Nutrition International, Ottawa, Ontario, Canada.
Matern Child Nutr. 2019 May;15 Suppl 3(Suppl 3):e12720. doi: 10.1111/mcn.12720.
In 2011, Tanzania mandated the fortification of edible oil with vitamin A to help address its vitamin A deficiency (VAD) public health problem. By 2015, only 16% of edible oil met the standards for adequate fortification. There is no evidence on the cost-effectiveness of the fortification of edible oil by small- and medium-scale (SMS) producers in preventing VAD. The MASAVA project initiated the production of sunflower oil fortified with vitamin A by SMS producers in the Manyara and Shinyanga regions of Tanzania. A quasi-experimental nonequivalent control-group research trial and an economic evaluation were conducted. The household survey included mother and child pairs from a sample of 568 households before the intervention and 18 months later. From the social perspective, the incremental cost of fortification of sunflower oil could be as low as $0.13, $0.06, and $0.02 per litre for small-, medium-, and large-scale producers, respectively, compared with unfortified sunflower oil. The SMS intervention increased access to fortified oil for some vulnerable groups but did not have a significant effect on the prevention of VAD due to insufficient coverage. Fortification of vegetable oil by large-scale producers was associated with a significant reduction of VAD in children from Shinyanga. The estimated cost per disability-adjusted life year averted for fortified sunflower oil was $281 for large-scale and could be as low as $626 for medium-scale and $1,507 for small-scale producers under ideal conditions. According to the World Health Organization thresholds, this intervention is very cost-effective for large- and medium-scale producers and cost-effective for small-scale producers.

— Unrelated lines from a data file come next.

(** * The API gateway of the open source portal: model and properties

    The development follows the sources file by file:

    - [Js]: the fragment of JavaScript values, objects and built-ins the
      handlers rely on (truthiness, [Object.assign], spread, [delete],
      [JSON.stringify], [String.prototype.toLowerCase]);
    - [Middleware]: the error values the handlers hand to [next];
    - [VersionGate]: the API version middleware of the API router;
    - [OrgResolver]: the organization middleware of [POST /:org/repos];
    - [CreateRepo]: the asynchronous handler of [POST /:org/repos];
    - [Administration]: [requirePortalAdministrationPermission];
    - [Collaborators]: the [Collaborator] class.

    The models come first, the properties after them. *)

From Stdlib Require Import Ascii String ZArith.
From stdpp Require Import gmap strings list fin_maps pretty.

Set Default Proof Using "Type".
Open Scope string_scope.

(* ===================================================================== *)
(** * Part I: the model                                                   *)
(* ===================================================================== *)

Module Js.

(** Objects live in a store and are named by locations: two variables that
    hold the same object hold the same location. *)
Abbreviation loc := positive (only parsing).

(** The values a handler meets.  A number is an integer here (no NaN, no
    fractions); [VTypeError] is a [TypeError] instance raised by the
    runtime itself. *)
Inductive Value : Type :=
| VUndefined
| VNull
| VBool (b : bool)
| VNum (n : Z)
| VStr (s : string)
| VBigInt (n : Z)
| VTypeError (msg : string)
| VRef (l : loc).

#[global] Instance Value_eq_dec : EqDecision Value.
Proof. solve_decision. Defined.

#[global] Instance Value_inhabited : Inhabited Value := populate VUndefined.

(** An object in the store is the map of its own enumerable string-keyed
    properties; the order of the properties is not modelled (a JSON text
    lists the members in the order of the map).  The prototype of an
    object is kept aside, where a handler can change it (see
    [CreateRepo.Machine]). *)
Abbreviation Obj := (gmap string Value) (only parsing).
Abbreviation Heap := (gmap positive (gmap string Value)) (only parsing).

(** What an expression evaluates to: a value, or a thrown one. *)
Inductive Completion (A : Type) : Type :=
| Normal (a : A)
| Throw (e : Value).
Arguments Normal {A} a.
Arguments Throw {A} e.

(** [ToBoolean]: what [if (v)], [!v] and [a || b] test. *)
Definition truthy (v : Value) : bool :=
  match v with
  | VUndefined | VNull => false
  | VBool b => b
  | VNum n => negb (n =? 0)%Z
  | VStr s => negb (String.eqb s "")
  | VBigInt n => negb (n =? 0)%Z
  | VTypeError _ | VRef _ => true
  end.

(** [a || b] *)
Definition js_or (a b : Value) : Value := if truthy a then a else b.

(** [a === true] *)
Definition strict_eq_true (v : Value) : bool :=
  match v with VBool true => true | _ => false end.

(** The indexed characters a string exposes as enumerable properties. *)
Fixpoint indexed_chars (i : nat) (s : string) : gmap string Value :=
  match s with
  | EmptyString => ∅
  | String c rest => <[pretty i := VStr (String c EmptyString)]> (indexed_chars (S i) rest)
  end.

(** The own enumerable properties [Object.assign] and spread copy from a
    source: those of the object, the characters of a string, nothing for
    [undefined], [null] and the other primitives. *)
Definition ownProps (h : Heap) (v : Value) : gmap string Value :=
  match v with
  | VRef l => default ∅ (h !! l)
  | VStr s => indexed_chars 0 s
  | _ => ∅
  end.

(** [error.message]: reading a property of [undefined] or [null] throws. *)
Definition get_message (h : Heap) (v : Value) : Completion Value :=
  match v with
  | VUndefined => Throw (VTypeError "Cannot read properties of undefined (reading 'message')")
  | VNull => Throw (VTypeError "Cannot read properties of null (reading 'message')")
  | VTypeError msg => Normal (VStr msg)
  | VRef l => Normal (default VUndefined (default ∅ (h !! l) !! "message"))
  | _ => Normal VUndefined
  end.

(** ** [String.prototype.toLowerCase], on the ASCII letters *)

Definition lower_ascii (c : ascii) : ascii :=
  let n := nat_of_ascii c in
  if (65 <=? n)%nat && (n <=? 90)%nat then ascii_of_nat (n + 32) else c.

Fixpoint toLowerCase (s : string) : string :=
  match s with
  | EmptyString => EmptyString
  | String c rest => String (lower_ascii c) (toLowerCase rest)
  end.

(** [String.prototype.startsWith] *)
Definition startsWith (s p : string) : bool := String.prefix p s.

(** ** [JSON.stringify] *)

Definition dquote : string := String (ascii_of_nat 34) EmptyString.

Definition backslash : ascii := ascii_of_nat 92.

(** A hexadecimal digit, in lower case. *)
Definition hexDigit (n : nat) : ascii :=
  if (n <? 10)%nat then ascii_of_nat (48 + n) else ascii_of_nat (87 + n).

(** [QuoteJSONString], character by character: the quote and the
    backslash are escaped, a control character is written by its short
    escape or as [\u00XX]. *)
Definition escapeChar (c : ascii) : string :=
  let n := nat_of_ascii c in
  if (n =? 34)%nat || (n =? 92)%nat then String backslash (String c EmptyString)
  else if (n =? 8)%nat then String backslash "b"
  else if (n =? 9)%nat then String backslash "t"
  else if (n =? 10)%nat then String backslash "n"
  else if (n =? 12)%nat then String backslash "f"
  else if (n =? 13)%nat then String backslash "r"
  else if (n <? 32)%nat then
    String backslash
      (String "u" (String "0" (String "0"
        (String (hexDigit (n / 16)) (String (hexDigit (n mod 16)) EmptyString)))))
  else String c EmptyString.

Fixpoint escape (s : string) : string :=
  match s with
  | EmptyString => EmptyString
  | String c rest => escapeChar c ++ escape rest
  end.

Definition quote (s : string) : string := dquote ++ escape s ++ dquote.

Fixpoint join (sep : string) (l : list string) : string :=
  match l with
  | [] => ""
  | [s] => s
  | s :: rest => s ++ sep ++ join sep rest
  end.

(** The members of an object, in the order the properties are listed; a
    property whose value has no JSON text ([undefined]) is left out and
    the first member that throws ends the serialization. *)
Fixpoint members (ser : Value → Completion (option string))
    (kvs : list (string * Value)) : Completion (list string) :=
  match kvs with
  | [] => Normal []
  | (k, v) :: rest =>
      match ser v with
      | Throw e => Throw e
      | Normal None => members ser rest
      | Normal (Some s) =>
          match members ser rest with
          | Throw e => Throw e
          | Normal ss => Normal ((quote k ++ ":" ++ s) :: ss)
          end
      end
  end.

(** [SerializeJSONProperty], with the stack of the objects being
    serialized: an object met again while it is on the stack is a circular
    structure.  The recursion is on [fuel]; [JSON_stringify] gives it more
    than the nesting can use (lemma [serialize_fuel_enough]), so the case
    without fuel is not reached from there. *)
Fixpoint serializeJSONProperty (fuel : nat) (stack : list loc) (h : Heap) (v : Value)
    : Completion (option string) :=
  match v with
  | VUndefined => Normal None
  | VNull => Normal (Some "null")
  | VBool b => Normal (Some (if b then "true" else "false"))
  | VNum n => Normal (Some (pretty n))
  | VStr s => Normal (Some (quote s))
  | VBigInt _ => Throw (VTypeError "Do not know how to serialize a BigInt")
  | VTypeError _ => Normal (Some "{}")
  | VRef l =>
      if bool_decide (l ∈ stack) then
        Throw (VTypeError "Converting circular structure to JSON")
      else
        match fuel with
        | O => Throw (VTypeError "Converting circular structure to JSON")
        | S fuel' =>
            match members (serializeJSONProperty fuel' (l :: stack) h)
                    (map_to_list (default ∅ (h !! l))) with
            | Throw e => Throw e
            | Normal ss => Normal (Some ("{" ++ join "," ss ++ "}"))
            end
        end
  end.

(** [JSON.stringify(v)]: a string, or [undefined]. *)
Definition JSON_stringify (h : Heap) (v : Value) : Completion Value :=
  match serializeJSONProperty (S (size h)) [] h v with
  | Throw e => Throw e
  | Normal None => Normal VUndefined
  | Normal (Some s) => Normal (VStr s)
  end.

End Js.

Module Middleware.
Import Js.

(** Modelled from the spec: [jsonError] of [../middleware] is not among
    the sources.  The spec has every failure carry "a uniform error shape
    with an HTTP status code"; the handlers call it with a message or a
    caught error, and the status. *)
Record JsonError : Type := { error : Value; statusCode : Z }.

Definition jsonError (error : Value) (statusCode : Z) : JsonError :=
  {| error := error; statusCode := statusCode |}.

(** What a handler passes to [next]: an error made by [jsonError], or a
    value thrown inside the handler, which Express passes on for it. *)
Inductive RouteError : Type :=
| ErrJson (e : JsonError)
| ErrThrown (v : Value).

(** How a synchronous middleware ends: [next()] with the request as it
    left it, or [next(err)]. *)
Inductive Outcome (R : Type) : Type :=
| Next (req : R)
| NextError (e : RouteError).
Arguments Next {R} req.
Arguments NextError {R} e.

2011 年,坦桑尼亚规定食用植物油必须强化维生素 A,以解决维生素 A 缺乏症(VAD)这一公共卫生问题。到 2015 年,只有 16%的食用植物油符合充分强化的标准。没有证据表明中小规模(SMS)生产者对食用植物油进行强化以预防 VAD 是否具有成本效益。MASAVA 项目在坦桑尼亚的 Manyara 和 Shinyanga 地区启动了由 SMS 生产者生产强化维生素 A 的葵花籽油项目。进行了一项准实验性非等效对照组研究试验和经济评估。该家庭调查包括干预前和 18 个月后来自 568 户家庭的母婴对子。从社会角度来看,与未强化的葵花籽油相比,小型、中型和大型生产商分别可以将强化葵花籽油的增量成本控制在每升 0.13 美元、0.06 美元和 0.02 美元。与未强化的葵花籽油相比,该 SMS 干预措施增加了一些弱势群体对强化油的获取,但由于覆盖率不足,对预防 VAD 没有显著影响。大型生产商对植物油的强化与 Shinyanga 儿童 VAD 发生率的显著降低有关。强化葵花籽油的每例伤残调整生命年预防成本估计为大型生产者 281 美元,在理想条件下,中、小型生产者分别可以低至 626 美元和 1507 美元。根据世界卫生组织的门槛,这一干预措施对大型和中型生产者来说是非常具有成本效益的,对小型生产者来说也是具有成本效益的。